2. Die Stiftungssatzung enthält keine Ausnahmen von der grundsätzlichen Präsenzpflicht.
Um Stiftungen handlungsfähig zu halten, die über keine der o.g. Satzungsregelungen verfügen, hat der Bundestag am 25. März 2020 das Gesetz über Maßnahmen im Gesellschafts-, Genossenschafts-, Vereins-, Stiftungs- und Wohnungseigentumsrecht zur Bekämpfung der Auswirkungen der COVID-19-Pandemie beschlossen; der Bundesrat hat dem Gesetz zugestimmt, und es ist am 28. März 2020 in Kraft getreten. Es handelt sich dabei um eine vorübergehende Ausnahmeregelung, die grundsätzlich mit Ablauf des 31. Dezember 2020 wieder entfällt, wobei das Bundesjustizministerium durch das Gesetz ermächtigt ist, im Falle eines Fortbestehens der Pandemie die Geltung um ein Jahr bis zum Ablauf des 31. Dezember 2021 zu verlängern.
Nach Art. 2 § 5 dieses Gesetzes ist es rechtsfähigen Stiftungen des bürgerlichen Rechts erlaubt, auch ohne ausdrückliche Satzungsregelung Beschlüsse zu fassen, ohne dass die Organmitglieder physisch zusammenkommen, also etwa im Wege des Umlaufverfahrens oder im Rahmen einer virtuellen Sitzung, d.h. mittels Telefonkonferenz, Videokonferenz o.ä.
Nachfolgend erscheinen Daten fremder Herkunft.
Lemma resolve_fatal dwi_ref o st :
  fs st !! sidecar_path dwi_ref = Some (FSidecar o) →
  o !! "TotalReadoutTime" = None →
  total_readout_time args = None →
  resolve_total_readout_time args dwi_ref st
  = (Raise (SystemExit 1), add_out st [no_readout_in_sidecar dwi_ref; no_readout_at_all]).
Proof.
  intros Hf Hv Ht. unfold resolve_total_readout_time.
  step (json_load_sidecar _ _ _ Hf). rewrite Hv, Ht.
  step (print_eq ("No total readout time in sidecar for " +:+ path dwi_ref) st).
  unfold bind. rewrite print_eq, add_out_add_out. done.
Qed.

(** The backfill never gets past its first iteration: the reference
    sidecar is emptied and the [json.dump] raises. *)
Lemma backfill_raises dwi_ref o t m rest st :
  fs st !! sidecar_path dwi_ref = Some (FSidecar o) →
  backfill_total_readout_time dwi_ref (JStr t) (m :: rest) st
  = (Raise (if fmap_sidecar_bound st then ValueError else NameError "fmap_sidecar"),
     mkState (<[sidecar_path dwi_ref := FData]> (fs st))
             (out st ++ [Print ("Inserting total readout time from command line: " +:+ t)])
             (fmap_sidecar_bound st)).
Proof.
  intros Hf. unfold backfill_total_readout_time. cbn [forM].
  unfold backfill_one at 1. unfold bind at 1. unfold bind at 1.
  cbn [as_str ret].
  step (print_eq ("Inserting total readout time from command line: " +:+ t) st).
  rewrite (bind_Ret _ _ _ (LObj o) (add_out st [Print _]))
    by (by apply json_load_sidecar).
  unfold bind, setitem, ret, put_file, get_bound, raise. simpl.
  by destruct (fmap_sidecar_bound st).
Qed.

Definition fslroi_call (group : string) (dwi_ref : BIDSFile) : event :=
  Subprocess ["fslroi"; path dwi_ref; b0_input w group; "0"; "1"].

Lemma extract_b0_missing group dwi_ref st :
  produced w (b0_input w group) = false →
  extract_b0 w group dwi_ref st
  = (Raise (SystemExit 1),
     add_out st [fslroi_call group dwi_ref;
                 Print ("Could not extract b0 image from " +:+ path dwi_ref)]).
Proof.
  intros Hp. unfold extract_b0.
  step (emit_eq (Subprocess ["fslroi"; path dwi_ref; b0_input w group; "0"; "1"]) st).
  rewrite Hp. cbn [negb]. unfold bind. rewrite print_eq, add_out_add_out. done.
Qed.

Lemma extract_b0_present group dwi_ref st :
  produced w (b0_input w group) = true →
  extract_b0 w group dwi_ref st = (Ret tt, add_out st [fslroi_call group dwi_ref]).
Proof.
  intros Hp. unfold extract_b0.
  step (emit_eq (Subprocess ["fslroi"; path dwi_ref; b0_input w group; "0"; "1"]) st).
  by rewrite Hp.
Qed.

End Steps.

(** ** A group that goes through *)

Definition fmap_volume_path (args : Args) (group label : string) : string :=
  PyStr.path_join (output_dir args)
    [fmap_file_name (participant_label args) (session_label args) group label].

Definition fmap_sidecar_path (args : Args) (group label : string) : string :=
  PyStr.path_join (output_dir args)
    [fmap_sidecar_file (fmap_file_name (participant_label args) (session_label args) group label)].

Definition t1_source (t1w_path : string) (t1w_skull_stripped_path : option string) : string :=
  match t1w_skull_stripped_path with
  | Some p => p
  | None => t1w_path
  end.

Definition synb0_call (args : Args) (w : World) (group : string)
    (t1w_skull_stripped_path : option string) : event :=
  Subprocess (synb0_cmd_list args w group (bool_decide (is_Some t1w_skull_stripped_path))).

(** The events of lines 281-334 when nothing fails. *)
Definition stage_log (args : Args) (w : World) (group : string) (dwi_ref : BIDSFile)
    (vec : list Z) (readout : json) (t1w_path : string)
    (t1w_skull_stripped_path : option string) : list event :=
  [MakeDirs (tmp_input_dir w group);
   MakeDirs (tmp_output_dir w group);
   MakeDirs (tmp_singularity_dir w group);
   fslroi_call w group dwi_ref;
   StageCopy (t1_source t1w_path t1w_skull_stripped_path)
             (PyStr.path_join (tmp_input_dir w group) ["T1.nii.gz"]);
   WriteAcqparams (PyStr.path_join (tmp_input_dir w group) ["acqparams.txt"]) vec readout;
   Print ("---synb0 call---" +:+ newline
          +:+ str_join " " (synb0_cmd_list args w group
                              (bool_decide (is_Some t1w_skull_stripped_path)))
          +:+ newline +:+ "---");
   synb0_call args w group t1w_skull_stripped_path].

Definition t1_available (w : World) (files : gmap string file) (t1w_path : string)
    (t1w_skull_stripped_path : option string) : Prop :=
  match t1w_skull_stripped_path with
  | Some p => produced w p = true
  | None => is_Some (files !! t1w_path)
  end.

Section Success.

Variables (args : Args) (w : World).
Variables (t1w_path : string) (t1w_skull_stripped_path : option string).

Lemma stage_t1_ok group st :
  t1_available w (fs st) t1w_path t1w_skull_stripped_path →
  stage_t1 w group t1w_path t1w_skull_stripped_path st
  = (Ret tt, add_out st [StageCopy (t1_source t1w_path t1w_skull_stripped_path)
                           (PyStr.path_join (tmp_input_dir w group) ["T1.nii.gz"])]).
Proof.
  unfold t1_available, stage_t1, t1_source.
  destruct t1w_skull_stripped_path as [p|].
  - by intros ->.
  - intros [f Hf]. unfold bind, get_fs. by rewrite Hf.
Qed.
Weiterhin gilt jedoch, dass alle Organmitglieder Zugang zum gewählten Kommunikationsmittel haben müssen. Im Falle von physisch stattfindenden Sitzungen gilt, dass die Organmitglieder, die nicht an einer Vorstandssitzung teilnehmen, ihre Stimme vor der Durchführung der Sitzung schriftlich abgegeben haben müssen. Werden Beschlüsse ohne physische Sitzung gefasst, sind diese wirksam, wenn alle Organmitglieder beteiligt, d.h. zur Stimmabgabe aufgefordert wurden und bis zur gesetzten Frist mindestens die Hälfte der Organmitglieder ihre Stimme zumindest in Textform – dazu zählt auch E-Mail – abgegeben hat und der inhaltliche Beschluss sodann mit der gesetzlich oder satzungsmäßig erforderlichen Mehrheit gefasst wurde. Die Erleichterung besteht darin, dass nicht mehr alle Organmitglieder der Beschlussfassung außerhalb einer physischen Sitzung zustimmen müssen und dass Umlaufbeschlüsse nicht nur in Schriftform, sondern in Textform (d.h. E-Mail oder Fax) zulässig sind.